Only the lines below starting at the one that contains "Definition round (M" and ending at the one that contains "let ws := words_of_bytes (pad msg) in" are to be reproduced, exactly and with both ends kept.

(Data section Opens)

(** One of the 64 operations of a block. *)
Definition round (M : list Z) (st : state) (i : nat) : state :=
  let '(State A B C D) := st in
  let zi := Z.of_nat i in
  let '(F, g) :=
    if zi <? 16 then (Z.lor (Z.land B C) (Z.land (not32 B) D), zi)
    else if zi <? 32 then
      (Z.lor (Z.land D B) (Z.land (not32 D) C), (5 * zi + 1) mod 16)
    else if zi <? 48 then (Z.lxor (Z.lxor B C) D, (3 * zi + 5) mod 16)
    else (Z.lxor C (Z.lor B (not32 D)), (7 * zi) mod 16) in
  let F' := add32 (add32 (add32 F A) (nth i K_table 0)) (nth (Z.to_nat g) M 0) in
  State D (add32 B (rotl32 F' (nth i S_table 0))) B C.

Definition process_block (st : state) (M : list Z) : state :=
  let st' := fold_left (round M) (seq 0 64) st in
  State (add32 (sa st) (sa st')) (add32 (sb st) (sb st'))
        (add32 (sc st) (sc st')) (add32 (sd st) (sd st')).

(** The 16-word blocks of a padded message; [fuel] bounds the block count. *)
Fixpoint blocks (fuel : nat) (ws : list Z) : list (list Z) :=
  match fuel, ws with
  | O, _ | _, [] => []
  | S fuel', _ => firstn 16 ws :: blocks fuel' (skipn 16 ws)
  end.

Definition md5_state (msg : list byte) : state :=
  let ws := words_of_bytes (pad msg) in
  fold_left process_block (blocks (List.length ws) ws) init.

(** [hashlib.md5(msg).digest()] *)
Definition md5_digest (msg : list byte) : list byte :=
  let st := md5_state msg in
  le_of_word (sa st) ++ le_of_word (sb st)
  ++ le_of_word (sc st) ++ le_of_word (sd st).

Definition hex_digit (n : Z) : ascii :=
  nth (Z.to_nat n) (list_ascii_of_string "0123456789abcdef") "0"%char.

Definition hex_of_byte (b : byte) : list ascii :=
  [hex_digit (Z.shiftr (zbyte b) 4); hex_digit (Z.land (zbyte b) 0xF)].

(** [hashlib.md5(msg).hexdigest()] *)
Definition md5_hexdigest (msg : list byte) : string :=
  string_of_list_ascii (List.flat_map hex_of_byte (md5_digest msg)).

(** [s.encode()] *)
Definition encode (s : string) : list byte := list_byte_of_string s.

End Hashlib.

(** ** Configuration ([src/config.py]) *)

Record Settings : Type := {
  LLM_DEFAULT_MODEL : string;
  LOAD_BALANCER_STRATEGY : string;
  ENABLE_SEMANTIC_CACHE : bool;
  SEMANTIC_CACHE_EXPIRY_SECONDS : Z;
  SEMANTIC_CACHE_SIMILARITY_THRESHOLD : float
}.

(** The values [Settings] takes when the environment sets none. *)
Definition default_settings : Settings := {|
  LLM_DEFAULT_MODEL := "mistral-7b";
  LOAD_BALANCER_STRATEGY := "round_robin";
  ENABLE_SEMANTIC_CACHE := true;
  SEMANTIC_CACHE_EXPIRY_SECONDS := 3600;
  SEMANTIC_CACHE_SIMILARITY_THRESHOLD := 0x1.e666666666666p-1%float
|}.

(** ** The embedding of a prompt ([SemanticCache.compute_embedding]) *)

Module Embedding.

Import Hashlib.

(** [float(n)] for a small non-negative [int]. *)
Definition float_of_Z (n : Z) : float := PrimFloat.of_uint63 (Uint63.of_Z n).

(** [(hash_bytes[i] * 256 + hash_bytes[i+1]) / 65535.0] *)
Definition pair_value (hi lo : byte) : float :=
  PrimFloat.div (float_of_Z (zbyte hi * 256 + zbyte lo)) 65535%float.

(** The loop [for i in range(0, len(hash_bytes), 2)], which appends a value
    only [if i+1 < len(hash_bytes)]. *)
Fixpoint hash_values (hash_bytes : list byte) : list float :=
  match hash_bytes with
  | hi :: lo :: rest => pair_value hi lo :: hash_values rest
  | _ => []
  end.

(Data section Closes)
(Data section Opens)

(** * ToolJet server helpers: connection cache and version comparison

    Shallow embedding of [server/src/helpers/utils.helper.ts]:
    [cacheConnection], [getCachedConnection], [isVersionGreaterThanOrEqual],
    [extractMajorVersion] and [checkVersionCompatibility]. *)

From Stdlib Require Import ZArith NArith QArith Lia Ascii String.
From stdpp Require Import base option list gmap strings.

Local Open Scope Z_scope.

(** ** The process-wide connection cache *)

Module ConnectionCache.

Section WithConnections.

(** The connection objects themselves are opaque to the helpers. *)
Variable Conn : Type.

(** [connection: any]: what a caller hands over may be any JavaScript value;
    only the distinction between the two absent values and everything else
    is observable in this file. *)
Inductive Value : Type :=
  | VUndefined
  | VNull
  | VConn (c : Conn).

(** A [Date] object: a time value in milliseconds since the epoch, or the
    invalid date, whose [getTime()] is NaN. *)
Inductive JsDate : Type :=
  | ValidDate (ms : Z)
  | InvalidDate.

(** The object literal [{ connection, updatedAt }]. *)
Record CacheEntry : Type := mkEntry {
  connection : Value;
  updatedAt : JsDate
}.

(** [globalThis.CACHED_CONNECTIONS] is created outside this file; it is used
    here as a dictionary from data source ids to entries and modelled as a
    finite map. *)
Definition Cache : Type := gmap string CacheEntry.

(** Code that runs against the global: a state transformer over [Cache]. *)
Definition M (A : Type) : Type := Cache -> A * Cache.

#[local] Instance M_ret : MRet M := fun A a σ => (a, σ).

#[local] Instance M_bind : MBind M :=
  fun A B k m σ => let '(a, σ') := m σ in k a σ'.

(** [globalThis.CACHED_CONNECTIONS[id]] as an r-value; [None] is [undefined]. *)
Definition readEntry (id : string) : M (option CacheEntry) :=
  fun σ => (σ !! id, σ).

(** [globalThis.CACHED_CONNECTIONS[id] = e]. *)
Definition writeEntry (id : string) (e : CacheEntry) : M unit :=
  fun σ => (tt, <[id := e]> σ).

(Data section Closes)

* **Answer area**:
Definition round (M : list Z) (st : state) (i : nat) : state :=
  let '(State A B C D) := st in
  let zi := Z.of_nat i in
  let '(F, g) :=
    if zi <? 16 then (Z.lor (Z.land B C) (Z.land (not32 B) D), zi)
    else if zi <? 32 then
      (Z.lor (Z.land D B) (Z.land (not32 D) C), (5 * zi + 1) mod 16)
    else if zi <? 48 then (Z.lxor (Z.lxor B C) D, (3 * zi + 5) mod 16)
    else (Z.lxor C (Z.lor B (not32 D)), (7 * zi) mod 16) in
  let F' := add32 (add32 (add32 F A) (nth i K_table 0)) (nth (Z.to_nat g) M 0) in
  State D (add32 B (rotl32 F' (nth i S_table 0))) B C.

Definition process_block (st : state) (M : list Z) : state :=
  let st' := fold_left (round M) (seq 0 64) st in
  State (add32 (sa st) (sa st')) (add32 (sb st) (sb st'))
        (add32 (sc st) (sc st')) (add32 (sd st) (sd st')).

(** The 16-word blocks of a padded message; [fuel] bounds the block count. *)
Fixpoint blocks (fuel : nat) (ws : list Z) : list (list Z) :=
  match fuel, ws with
  | O, _ | _, [] => []
  | S fuel', _ => firstn 16 ws :: blocks fuel' (skipn 16 ws)
  end.

Definition md5_state (msg : list byte) : state :=
  let ws := words_of_bytes (pad msg) in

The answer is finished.